Getting up-close with the birds of prey at Spier

      Another cage near to the cheetahs had two really adorable Anatolian Shepherd puppies. The centre here breed the dogs and then encourage the local farmers to use them on their farms. The dogs are natural protectors of livestock crops and keep the wild cheetahs at bay. This means that the farmers do not need to shoot the wild cheetah’s to protect their crops. The puppies were superb, bundles of fluff and fur falling over each other in play. Further up fully grown adults were also having a Sunday snooze and they were large and powerful dogs, not suitable for your average family pet.
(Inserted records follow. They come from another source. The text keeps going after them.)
Lemma rstrip_split (s : string) :
  exists b, s = String.append (rstrip s) b /\ all_white b.
Proof.
  induction s as [|c s (b & Hb & Hw)].
  - now exists "".
  - cbn [rstrip]. destruct (rstrip s) as [|x r] eqn:Hr.
    + destruct (is_space c) eqn:Hc.
      * exists (String c b). cbn in *. split; [now rewrite <- Hb|].
        split; [now apply is_space_white | exact Hw].
      * exists b. cbn in *. split; [now rewrite <- Hb | exact Hw].
    + exists b. cbn in *. split; [now rewrite <- Hb | exact Hw].
Qed.

(** What [rstrip] leaves does not end in white space. *)
Lemma rstrip_end (s r : string) (c : ascii) :
  rstrip s = String.append r (String c "") -> ~ white c.
Proof.
  revert r. induction s as [|x s IH]; intro r; cbn [rstrip].
  - destruct r; discriminate.
  - destruct (rstrip s) as [|y t] eqn:Hr.
    + destruct (is_space x) eqn:Hx; [destruct r; discriminate|].
      destruct r as [|z r]; cbn; intro E.
      * injection E as <-. now apply not_white.
      * injection E as _ E. destruct r; discriminate E.
    + destruct r as [|z r]; cbn; intro E; [discriminate E|].
      injection E as _ E. now apply (IH r).
Qed.

Lemma strip_trimmed (s : string) : trimmed_of s (strip s).
Proof.
  unfold strip.
  destruct (lstrip_split s) as (a & Ha & Hwa).
  destruct (rstrip_split (lstrip s)) as (b & Hb & Hwb).
  exists a, b. split; [now rewrite <- Hb|]. split; [exact Hwa|].
  split; [exact Hwb|]. split.
  - intros c r E.
    pose proof (rstrip_solid _ (lstrip_solid s)) as Hs.
    rewrite E in Hs. cbn [starts_solid] in Hs. now apply not_white.
  - intros r c E. now apply (rstrip_end _ _ _ E).
Qed.

Lemma lstrip_white (a s : string) :
  all_white a -> lstrip (String.append a s) = lstrip s.
Proof.
  induction a as [|c a IH]; [reflexivity|].
  cbn [all_white String.append lstrip]. intros [Hc Ha].
  apply is_space_white in Hc. rewrite Hc. now apply IH.
Qed.

Lemma lstrip_all_white (b : string) : all_white b -> lstrip b = "".
Proof.
  intro H. rewrite <- (append_nil b). now rewrite lstrip_white.
Qed.

Lemma rstrip_all_white (b : string) : all_white b -> rstrip b = "".
Proof.
  induction b as [|c b IH]; [reflexivity|].
  cbn [all_white rstrip]. intros [Hc Hb]. rewrite (IH Hb).
  apply is_space_white in Hc. now rewrite Hc.
Qed.

Lemma rstrip_white (s b : string) :
  all_white b -> rstrip (String.append s b) = rstrip s.
Proof.
  intro Hb. induction s as [|c s IH].
  - cbn. now apply rstrip_all_white.
  - cbn [String.append rstrip]. now rewrite IH.
Qed.

Lemma rstrip_of_solid_end (t : string) :
  (forall r c, t = String.append r (String c "") -> ~ white c) ->
  rstrip t = t.
Proof.
  induction t as [|c t IH]; [reflexivity|]. intro H.
  cbn [rstrip]. destruct t as [|x t].
  - cbn. assert (Hc : ~ white c) by (apply (H "" c); reflexivity).
    apply not_white in Hc. now rewrite Hc.
  - rewrite IH; [reflexivity|].
    intros r y E. apply (H (String c r) y). cbn. now rewrite E.
Qed.

Lemma trimmed_unique (s t : string) : trimmed_of s t -> strip s = t.
Proof.
  intros (a & b & -> & Ha & Hb & Hstart & Hend). unfold strip.
  rewrite lstrip_white by exact Ha.
  destruct t as [|c r].
  - cbn [String.append]. now rewrite lstrip_all_white.
  - assert (Hc : is_space c = false) by (apply not_white, (Hstart c r eq_refl)).
    cbn [String.append lstrip]. rewrite Hc.
    change (String c (String.append r b))
      with (String.append (String c r) b).
    rewrite rstrip_white by exact Hb.
    now apply rstrip_of_solid_end.
Qed.

(** **** The section-header pattern *)

Lemma is_upper_capital (c : ascii) : is_upper_AZ c = true <-> capital c.
Proof.
  unfold is_upper_AZ, capital.
  now rewrite andb_true_iff, !Nat.leb_le.
Qed.

Lemma newline_white : white newline.
Proof. cbn. tauto. Qed.

Lemma rest_is_dots_spec (s : string) :
  rest_is_dots s = true <->
  exists b e,
    s = String.append b e /\ one_line b
    /\ (e = "" \/ e = String newline "").
Proof.
  induction s as [|c s IH].
  - split; [intros _; exists "", ""; cbn; tauto | reflexivity].
  - cbn [rest_is_dots]. destruct (Ascii.eqb c newline) eqn:Hc.
    + apply Ascii.eqb_eq in Hc. subst c. split.
      * destruct s; [|discriminate]. intros _.
        exists "", (String newline ""). cbn. tauto.
      * intros (b & e & E & Hb & He).
        destruct b as [|x b].
        -- cbn in E. destruct He as [-> | ->]; [discriminate E|].
           injection E as ->. reflexivity.
        -- cbn in E, Hb. injection E as <- _. now destruct Hb.
    + apply Ascii.eqb_neq in Hc. rewrite IH. split.
      * intros (b & e & -> & Hb & He). exists (String c b), e.
        cbn. tauto.
      * intros (b & e & E & Hb & He). destruct b as [|x b].
        -- cbn in E. destruct He as [-> | ->]; [discriminate E|].
           injection E as -> _. now contradiction Hc.
        -- cbn in E, Hb. injection E as <- ->. exists b, e. tauto.
Qed.

Lemma dots_sep_dots_spec (s : string) :
  dots_sep_dots s = true <->
  exists a b e,
    s = String.append a (String.append " - " (String.append b e))
    /\ one_line a /\ one_line b
    /\ (e = "" \/ e = String newline "").
Proof.
  induction s as [|c s IH].
  - split; [discriminate|]. intros (a & b & e & E & _).
    destruct a; discriminate E.
  - cbn [dots_sep_dots]. rewrite orb_true_iff, !andb_true_iff, prefix_app.
    rewrite negb_true_iff, IH, rest_is_dots_spec. split.
    + intros [[[r Hr] (b & e & Hbe & Hb & He)]|[Hc (a & b & e & -> & H)]].
      * exists "".
        rewrite Hr in Hbe. cbn [String.append] in Hbe.
        destruct b as [|x1 [|x2 [|x3 b]]];
          cbn [String.append] in Hbe;
          try (destruct He as [-> | ->]; discriminate Hbe).
        injection Hbe as <- <- <- ->.
        exists b, e. rewrite Hr. cbn in Hb |- *. tauto.
      * apply Ascii.eqb_neq in Hc. exists (String c a), b, e. cbn. tauto.
    + intros (a & b & e & E & Ha & Hb & He). destruct a as [|x a].
      * left. cbn [String.append] in E. split.
        -- eexists. exact E.
        -- exists (String.append " - " b), e. rewrite E. cbn.
           split; [reflexivity|]. split; [|exact He].
           repeat split; try discriminate. exact Hb.
      * right. cbn in E, Ha. injection E as <- ->.
        split; [now apply Ascii.eqb_neq|]. exists a, b, e. tauto.
Qed.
      Next to the cheetahs they have what they call the eagle encounter, a collection of various different birds of prey. Most have ended up here as rescue animals having been injured, poisoned, illegally removed from their nests or having become too much of a problem for owners who had bought them as pets. The centre tries to rehabilitate the birds where possible which often means they have to train them how to fly and to hunt as well as stopping the birds thinking that they are the same as people.

      One of the birds they had here was a Secretary Bird, one we had seen in the national parks from a distance but never close up. These birds are enormous with large powerful legs that they use to stamp on their prey. Another, a type of vulture, was lying in the sun with its wings spread out either side and looking a bit like a penguin. Some of the birds you could hold and stroke but you need to maintain a healthy respect for them because they are still semi wild, as an unsupervised little girl found out when she walked up too close and got a couple of pecks on her cheek.
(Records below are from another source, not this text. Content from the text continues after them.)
(** C6 (as amended). Caching obeys the flag on a header whose fields have
    not been reassigned under a present cache. For a mutable header [bm]
    whose hash caches are absent: [hash()] and [hash('hex')] recompute from
    the current fields and leave the header as it was (the caches stay
    absent), so for a header [bm'] that differs from [bm] in a consensus
    field only, the hash returned is that of a different 80-byte encoding,
    and differs from the previous one unless [hash256] collides on the two
    encodings. For an immutable header [bi] whose caches are both absent or
    both consistent with the current fields (a cache is consistent when it is
    absent or holds the value derived from the current fields): [hash(enc)]
    returns the value derived from the current fields, keeps the caches
    consistent, and a second call returns the same value from the cache,
    whatever the digest function would compute, leaving the header
    unchanged. For any header [bs], whatever its caches hold, [hash()] after
    [refresh()] returns the hash of the current fields. *)
Theorem hash_caching_obeys_mutable {TX} tx_refresh hash256
    (bm bi bs : AbstractBlock TX) :
  mutable bm = true -> _hash bm = None -> _hhash bm = None ->
  valid_fields bm = true ->
  mutable bi = false -> caches_current hash256 bi ->
  valid_fields bi = true ->
  valid_fields bs = true ->
  (exists data,
     abbr bm = Ok data /\
     hash hash256 VUndefined bm = (Ok (Raw (hash256 data)), bm) /\
     hash hash256 (VStr "hex") bm
       = (Ok (Hex (toString_hex (hash256 data))), bm) /\
     forall bm' : AbstractBlock TX,
       valid_fields bm' = true -> consensus bm' <> consensus bm ->
       mutable bm' = true -> caches bm' = caches bm ->
       exists data',
         abbr bm' = Ok data' /\ data' <> data /\
         hash hash256 VUndefined bm' = (Ok (Raw (hash256 data')), bm') /\
         ((hash256 data' = hash256 data -> data' = data) ->
          fst (hash hash256 VUndefined bm')
          <> fst (hash hash256 VUndefined bm))) /\
  (exists data,
     abbr bi = Ok data /\
     forall enc, exists b1,
       hash hash256 enc bi =
         (Ok (if is_hex enc then Hex (toString_hex (hash256 data))
              else Raw (hash256 data)), b1) /\
       mutable b1 = false /\ consensus b1 = consensus bi /\
       caches_current hash256 b1 /\
       forall hash256',
         hash hash256' enc b1 =
         (Ok (if is_hex enc then Hex (toString_hex (hash256 data))
              else Raw (hash256 data)), b1)) /\
  (forall all, exists b1 b2 data,
     refresh tx_refresh all bs = (Ok tt, b1) /\
     consensus b1 = consensus bs /\
     abbr bs = Ok data /\
     hash hash256 VUndefined b1 = (Ok (Raw (hash256 data)), b2) /\
     (mutable bs = false -> caches_current hash256 b2)).
Proof.
  intros Mm Em Ehm Vm Mi Ci Vi Vs. split; [|split].
  - destruct (abbr_valid_length bm Vm) as (data & Ha & _).
    exists data. split; [assumption|].
    assert (H1 : hash hash256 VUndefined bm = (Ok (Raw (hash256 data)), bm)).
    { rewrite (hash_raw_fresh hash256 bm data Em Ha), Mm. reflexivity. }
    split; [assumption|]. split.
    { rewrite (hash_hex_fresh hash256 bm data Em Ha), Ehm, Mm. reflexivity. }
    intros bm' Vm' Hne Mm' Hcs.
    destruct (abbr_valid_length bm' Vm') as (data' & Ha' & _).
    assert (Em' : _hash bm' = None) by (unfold caches in Hcs; congruence).
    exists data'. split; [assumption|]. split.
    { intros ->. apply Hne. apply (abbr_inj bm' bm data); assumption. }
    assert (H1' : hash hash256 VUndefined bm'
                  = (Ok (Raw (hash256 data')), bm')).
    { rewrite (hash_raw_fresh hash256 bm' data' Em' Ha'), Mm'. reflexivity. }
    split; [assumption|].
    intros Hnc. rewrite H1, H1'. cbn [fst]. intros Heq.
    assert (Hd : data' = data) by (apply Hnc; congruence).
    subst data'. apply Hne. apply (abbr_inj bm' bm data); assumption.
  - destruct (abbr_valid_length bi Vi) as (data & Ha & _).
    exists data. split; [assumption|]. intros enc.
    destruct (hash_immutable hash256 enc bi data Mi Ci Ha)
      as (b1 & H1 & H2 & H3 & H4 & _ & H6).
    exists b1. repeat (split; [assumption|]). assumption.
  - intros all.
    destruct (refresh_clears tx_refresh all bs) as (b1 & Hr & Hc & Hf & Hmu).
    destruct (abbr_valid_length bs Vs) as (data & Ha & _).
    assert (Ha1 : abbr b1 = Ok data)
      by (rewrite (abbr_consensus bs b1 Hf); exact Ha).
    assert (E1 : _hash b1 = None) by (unfold caches in Hc; congruence).
    assert (E2 : _hhash b1 = None) by (unfold caches in Hc; congruence).
    exists b1. eexists. exists data.
    split; [assumption|]. split; [assumption|]. split; [assumption|].
    split; [apply (hash_raw_fresh hash256 b1 data E1 Ha1)|].
    intros Ms. rewrite Hmu, Ms.
    apply (caches_current_intro hash256 _ data).
    + rewrite (abbr_consensus b1 (set__hash (Some (hash256 data)) b1)
                 eq_refl).
      exact Ha1.
    + cbn [_hash set__hash]. congruence.
    + cbn [_hhash set__hash]. congruence.
Qed.

(** ** Reachable headers *)

Lemma coherent_frame {TX} (b b' : AbstractBlock TX) :
  caches b' = caches b -> cache_coherent b -> cache_coherent b'.
Proof.
  unfold caches, cache_coherent. intros H Hc s Hs.
  inversion H as [[H1 H2 H3 H4]]. rewrite H1. apply Hc. congruence.
Qed.

Lemma hash_coherent {TX} hash256 enc (b : AbstractBlock TX) r b' :
  cache_coherent b -> hash hash256 enc b = (r, b') -> cache_coherent b'.
Proof.
  intros Hc H.
  destruct (_hash b) as [h|] eqn:E.
  - destruct (is_hex enc) eqn:Ee.
    + apply is_hex_inv in Ee. subst enc.
      destruct (hash_hex_of_cached hash256 b h Hc E) as (b1 & H1 & Hc1 & _).
      rewrite H1 in H. inversion H. subst. assumption.
    + rewrite (hash_not_hex hash256 enc b Ee),
        (hash_raw_cached hash256 b h E) in H.
      inversion H. subst. assumption.
  - pose proof (coherent_no_raw b Hc E) as Eh.
    destruct (abbr b) as [data|e] eqn:Ha.
    2:{ rewrite (hash_throw hash256 enc b e E Ha) in H.
        inversion H. subst. assumption. }
    destruct (is_hex enc) eqn:Ee.
    + apply is_hex_inv in Ee. subst enc.
      rewrite (hash_hex_fresh hash256 b data E Ha), Eh in H. cbv zeta in H.
      inversion H. destruct (mutable b); [assumption|].
      now apply coherent_set_hhash.
    + rewrite (hash_not_hex hash256 enc b Ee),
        (hash_raw_fresh hash256 b data E Ha) in H.
      inversion H. apply coherent_no_hex. destruct (mutable b); assumption.
Qed.

Lemma step_coherent {TX} tx_refresh hash256 (b b' : AbstractBlock TX) :
  step tx_refresh hash256 b b' -> cache_coherent b -> cache_coherent b'.
Proof.
  intros Hs Hc. destruct Hs as [o b r b' H|o b r b' H|br b r b' H
                               |all b r b' H|enc b r b' H|b r b' H].
  - apply (coherent_frame b); [apply (parseOptions_frame o b r b' H)|exact Hc].
  - apply (coherent_frame b); [apply (parseJSON_frame o b r b' H)|exact Hc].
  - apply (coherent_frame b); [apply (parseAbbr_frame br b r b' H)|exact Hc].
  - destruct (refresh_clears tx_refresh all b) as (b1 & H1 & Hcl & _).
    rewrite H1 in H. inversion H. subst. apply coherent_no_hex.
    unfold caches in Hcl. congruence.
  - apply (hash_coherent hash256 enc b r b' Hc H).
  - unfold rhash in H. unfold_method.
    unfold bind in H.
    destruct (hash hash256 (VStr "hex") b) as [[[raw|s]|e] b1] eqn:Hh;
      inversion H; subst;
      apply (hash_coherent hash256 (VStr "hex") b _ _ Hc Hh).
Qed.

(** Every header obtained from the constructor by method calls has a
    coherent cache pair. *)
Lemma reachable_coherent {TX} tx_refresh hash256 (b : AbstractBlock TX) :
  reachable tx_refresh hash256 b -> cache_coherent b.
Proof.
  induction 1 as [|b b' Hr IH Hs].
  - apply coherent_no_hex. reflexivity.
  - apply (step_coherent tx_refresh hash256 b b' Hs IH).
Qed.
      The staff run various sessions throughout the day to explain more about the birds, their lifestyles and what makes them tick. We caught a couple of the shows and sat in awe as the trainers had the birds of prey flying about all over the place hunting for food and catching “prey”, usually a small ball with a bit of meat tied on somewhere. It is a long process to rehabilitate some of these birds and the people who work here are definitely here for the love of the animals.

      It was late in the day by the time we left Spier and we headed back to Paarl still with many of Marius’s recommendations left unexplored. In the evening we went to Malle Madonna for dinner, another fabulous meal at very affordable prices. I can really understand why people like this part of the world. The climate is good, the people friendly and the lifestyle seems very agreeable.